### DATASET ###

Lemma finish_response_inv h s l s' e response :
  emits Emitter_new h e → responses_rel s e → finish_response response s = Ok (l, s') → responses_inv (h ++ l) s'.
Proof.
  intros Hh Hr. unfold finish_response. destruct (rs_terminal s); [done|].
  pose proof (close_items_ok (final_output response s) 0 s e Hr) as Hc.
  destruct (close_items 0 _ s) as [[l1 s1]|]; cbn [mbind result_bind]; [|done].
  destruct Hc as (e1 & Hl1 & Hr1). case_bool_decide as Hb; cbn [negb]; [|done].
  set (usage := match get "usage" response with Some _ => _ | None => _ end).
  set (reason := if String.eqb _ "incomplete" then _ else _).
  destruct reason as [r|] eqn:Hreason; cbn [mbind result_bind]; [|done]. intros [= <- <-].
  assert (proper_finish r) as Hp.
  { unfold reason in Hreason. destruct (String.eqb _ "incomplete"); [injection Hreason as <-; by right; right|].
    destruct (negb _); [done|]. destruct (rs_tool_calls s1); injection Hreason as <-; [by right; left|by left]. }
  assert (∃ e2, emits e1 usage e2 ∧ em_open e2 = em_open e1 ∧ (em_usages e2 ≤ 1)%nat) as (e2 & He2 & Ho2 & Hu2).
  { destruct Hr1 as (_ & Hu & _). unfold usage. destruct (get "usage" response).
    - exists (count_usage e1). split_and!; [apply emits_one, emit_usage|done|cbn; lia].
    - exists e1. split_and!; [constructor|done|lia]. }
  unfold responses_inv, emitted. cbn [set_terminal rs_terminal].
  exists (h ++ l1 ++ usage), r. do 2 eexists. exists e2. split_and!; [by rewrite <-!app_assoc| |  |done|done].
  - eapply emits_app; [exact Hh|]. by eapply emits_app.
  - rewrite Ho2. destruct Hr1 as [Hr1 _]. rewrite Hb, fmap_empty in Hr1. by eapply tracks_all_ended.
Qed.

(** Only the end of the response makes the state terminal. *)
Definition same_terminal (s : ResponseState) (r : result fault (list StreamChunk * ResponseState)) : Prop :=
  match r with Ok (_, s') => rs_terminal s' = rs_terminal s | Err _ => True end.

Lemma append_arguments_terminal k d s : same_terminal s (append_arguments k d s).
Proof. unfold append_arguments. by destruct (rs_blocks s !! k) as [[i [| |]]|]. Qed.
Lemma open_item_terminal k item s : same_terminal s (open_item k item s).
Proof.
  unfold open_item. destruct (_ || _); [done|]. destruct (item_kind _ item) as [[[[bt kind] []]|]|]; cbn; try done.
  - destruct (u64_checked_add _ 1); [|done]. unfold append_arguments. cbn [with_block rs_blocks].
    rewrite lookup_insert_eq. by destruct kind.
  - by destruct (u64_checked_add _ 1).
Qed.
Lemma append_text_terminal k d r s : same_terminal s (append_text k d r s).
Proof.
  unfold append_text. set (m := if bool_decide _ then _ else _).
  assert (same_terminal s m) as Hm by (unfold m; case_bool_decide; [done|apply open_item_terminal]).
  destruct m as [[l s1]|]; cbn [mbind result_bind]; [|done]. cbn in Hm.
  destruct (rs_blocks s1 !! k) as [[i [| |]]|], r; done.
Qed.
Lemma finish_reasoning_part_terminal k s : same_terminal s (finish_reasoning_part k s).
Proof. unfold finish_reasoning_part. by destruct (rs_blocks s !! k) as [[i [| |]]|]. Qed.
Lemma finish_arguments_terminal k t s : same_terminal s (finish_arguments k t s).
Proof.
  unfold finish_arguments. destruct (rs_blocks s !! k) as [[i [| |]]|]; try done.
  destruct (String.eqb _ _); [done|]. destruct (str_strip_prefix _ _); [apply append_arguments_terminal|done].
Qed.
Lemma close_item_terminal k item s : same_terminal s (close_item k item s).
Proof.
  unfold close_item. case_bool_decide; [done|]. set (s0 := if valid_replay_item item then _ else s).
  assert (rs_terminal s0 = rs_terminal s) as H0 by (unfold s0; by destruct (valid_replay_item item)).
  pose proof (open_item_terminal k item s0) as H1. destruct (open_item k item s0) as [[l s1]|]; cbn; [|done].
  cbn in H1. destruct (rs_blocks s1 !! k) as [[i kind]|] eqn:Hk; [|cbn; congruence].
  assert (same_terminal s1 (reconcile_item k item kind s1)) as H2.
  { destruct kind; cbn; [unfold reconcile_text..|apply finish_arguments_terminal];
      (destruct (String.eqb _ _); [done|]); (destruct (str_strip_prefix _ _); [apply append_text_terminal|done]). }
  destruct (reconcile_item k item kind s1) as [[more s2]|]; cbn; [|done]. cbn in H2.
  destruct (rs_blocks s2 !! k) as [[j kind2]|]; [cbn; congruence|done].
Qed.

Lemma accept_terminal event s : rs_terminal s = true → same_terminal s (ResponseEvents.accept event s).
Proof.
  intros Ht. unfold ResponseEvents.accept. destruct (get_str "type" event) as [kind|]; [|done].
  destruct (output_index event) as [i|]; cbn [mbind result_bind];
    repeat (match goal with |- same_terminal _ (if ?b then _ else _) => destruct b end; try done);
    auto using open_item_terminal, append_text_terminal, finish_reasoning_part_terminal,
      append_arguments_terminal, finish_arguments_terminal, close_item_terminal.
  all: unfold finish_response; by rewrite Ht.
Qed.

Lemma responses_accept_inv event h s l s' :
  responses_inv h s → ResponseEvents.accept event s = Ok (l, s') → responses_inv (h ++ l) s'.
Proof.
  intros Hi Ha. unfold responses_inv in Hi. destruct (rs_terminal s) eqn:Ht.
  { pose proof (accept_terminal event s Ht) as Hs. rewrite Ha in Hs. cbn in Hs.
    unfold responses_inv. rewrite Hs, Ht. by eapply emitted_more. }
  destruct Hi as (e & He & Hr).
  assert (responses_ok e (ResponseEvents.accept event s) ∨
          ∃ r, ResponseEvents.accept event s = finish_response r s) as [Hok|[r Hf]].
  { unfold ResponseEvents.accept. destruct (get_str "type" event) as [kind|]; [|by left].
    destruct (output_index event) as [i|]; cbn [mbind result_bind];
      repeat (match goal with |- responses_ok _ (if ?b then _ else _) ∨ _ => destruct b end;
              try (left; by apply adapts_stay)); try by left.
    all: try (right; by eexists).
    all: left; auto using open_item_ok, append_text_ok, finish_reasoning_part_ok, append_arguments_ok,
      finish_arguments_ok, close_item_ok. }
  - rewrite Ha in Hok. by eapply responses_ok_inv.
  - rewrite Hf in Ha. by eapply finish_response_inv.
Qed.

Lemma responses_step_inv `{JsonText} data h s l s' :
  responses_inv h s → responses_step data s = Ok (l, s') → responses_inv (h ++ l) s'.
Proof.
  unfold responses_step. intros Hi. destruct (String.eqb data "[DONE]").
  { intros [= <- <-]. by rewrite app_nil_r. }
  destruct (throwing _) as [event|]; cbn [mbind result_bind]; [|done]. by apply responses_accept_inv.
Qed.

Lemma responses_stream_emitted `{JsonText} names incoming l :
  responses_stream names incoming = (l, Ended) → ∃ s, emitted true l true (responses_rel s).
Proof.
  intros Hs. apply (run_stream_keeps _ _ _ _ responses_inv responses_step_inv incoming _ []) in Hs
    as (s & Hi & Ht).
  - exists s. unfold responses_inv in Hi. destruct (rs_terminal s); [exact Hi|done].
  - exists Emitter_new. split; [constructor|]. split; [|done]. cbn [rs_blocks]. apply tracks_new.
Qed.

(** ** Chat completions *)

#[local] Existing Instance Chat.index_le_dec.

Definition chat_tracked (b : ChatBlock) : N * ContentBlock := (Chat.block_index b, Chat.block_content b).

(** All the blocks stay open until the end. *)
Definition chat_rel (s : ChatState) (e : Emitter) : Prop :=
  tracks (chat_tracked <$> ch_blocks s) (ch_next_index s) e ∧ ch_terminal s = false.

Lemma chat_tracked_lookup (m : gmap N ChatBlock) k b :
  m !! k = Some b → (chat_tracked <$> m) !! k = Some (Chat.block_index b, Chat.block_content b).
Proof. intros Hk. by rewrite lookup_fmap, Hk. Qed.

Lemma chat_open s e k b :
  chat_rel s e → ch_blocks s !! k = Some b → em_open e !! Chat.block_index b = Some (Chat.block_content b).
Proof. intros [Ht _] Hk. by eapply Ht, chat_tracked_lookup. Qed.

Lemma chat_update s e k b b' :
  chat_rel s e → ch_blocks s !! k = Some b → Chat.block_index b' = Chat.block_index b →
  chat_rel (Chat.put_block k b' s) (open_at (Chat.block_index b) (Chat.block_content b') e).
Proof.
  intros (Hr & Ht) Hk Hi. split; [|done]. cbn [Chat.put_block ch_blocks ch_next_index].
  rewrite fmap_insert. unfold chat_tracked at 1. rewrite Hi.
  eapply tracks_update; [done|by apply chat_tracked_lookup].
Qed.

Lemma chat_insert s e k b :
  chat_rel s e → ch_blocks s !! k = None → Chat.block_index b = ch_next_index s →
  chat_rel (Chat.put_block k b (Chat.put_next (ch_next_index s + 1) s))
    (open_at (ch_next_index s) (Chat.block_content b) e).
Proof.
  intros (Hr & Ht) Hk Hi. split; [|done]. cbn [Chat.put_block Chat.put_next ch_blocks ch_next_index].
  rewrite fmap_insert. unfold chat_tracked at 1. rewrite Hi. apply tracks_insert; [done|].
  by rewrite lookup_fmap, Hk.
Qed.

Lemma u64_add_Ok a b n : u64_add a b = Ok n → n = a + b.
Proof. unfold u64_add. destruct (u64_checked_add a b) eqn:Ha; [|done]. apply u64_checked_add_Some in Ha as [-> _]. by intros [= <-]. Qed.

Abbreviation chat_ok := (adapts chat_rel).

Lemma chat_append_text_ok k delta reasoning s e :
  chat_rel s e → chat_ok e (Chat.append_text k delta reasoning s).
Proof.
  intros Hr. unfold Chat.append_text. destruct (is_empty delta); [by apply adapts_stay|].
  set (m := match ch_blocks s !! k with Some _ => _ | None => _ end).
  assert (chat_ok e m) as Hm.
  { unfold m. destruct (ch_blocks s !! k) as [b|] eqn:Hk; [by apply adapts_stay|].
    unfold Chat.insert_block. destruct (u64_add _ 1) as [n|] eqn:Hn; cbn [mbind result_bind]; [|done].
    apply u64_add_Ok in Hn as ->. pose proof (tracks_next _ _ _ (proj1 Hr)) as Hn.
    destruct reasoning; eexists; (split; [apply emits_one; by constructor|by apply chat_insert]). }
  destruct m as [[l s1]|]; cbn [mbind result_bind]; [|done]. destruct Hm as (e1 & Hl & Hr1).
  destruct (ch_blocks s1 !! k) as [[i t|i t|i id name arguments]|] eqn:Hk; [..|done]; destruct reasoning; try done.
  - eexists. split.
    + eapply emits_app; [exact Hl|]. apply emits_one, emit_text_delta. exact (chat_open _ _ _ _ Hr1 Hk).
    + by apply (chat_update _ _ _ _ (ChatText i (t +:+ delta)) Hr1 Hk).
  - eexists. split.
    + eapply emits_app; [exact Hl|]. apply emits_one, emit_reasoning_delta. exact (chat_open _ _ _ _ Hr1 Hk).
    + by apply (chat_update _ _ _ _ (ChatReasoning i (t +:+ delta)) Hr1 Hk).
Qed.

Lemma put_block_twice k b b' s : Chat.put_block k b (Chat.put_block k b' s) = Chat.put_block k b s.
Proof. unfold Chat.put_block. cbn. by rewrite insert_insert_eq. Qed.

###

_PROBLEM TO SOLVE_
Search the data for the string "else" and copy every line where it appears.

_TASK RESPONSE_
  set (reason := if String.eqb _ "incomplete" then _ else _).
  unfold append_text. set (m := if bool_decide _ then _ else _).
  unfold close_item. case_bool_decide; [done|]. set (s0 := if valid_replay_item item then _ else s).
    repeat (match goal with |- same_terminal _ (if ?b then _ else _) => destruct b end; try done);
      repeat (match goal with |- responses_ok _ (if ?b then _ else _) ∨ _ => destruct b end;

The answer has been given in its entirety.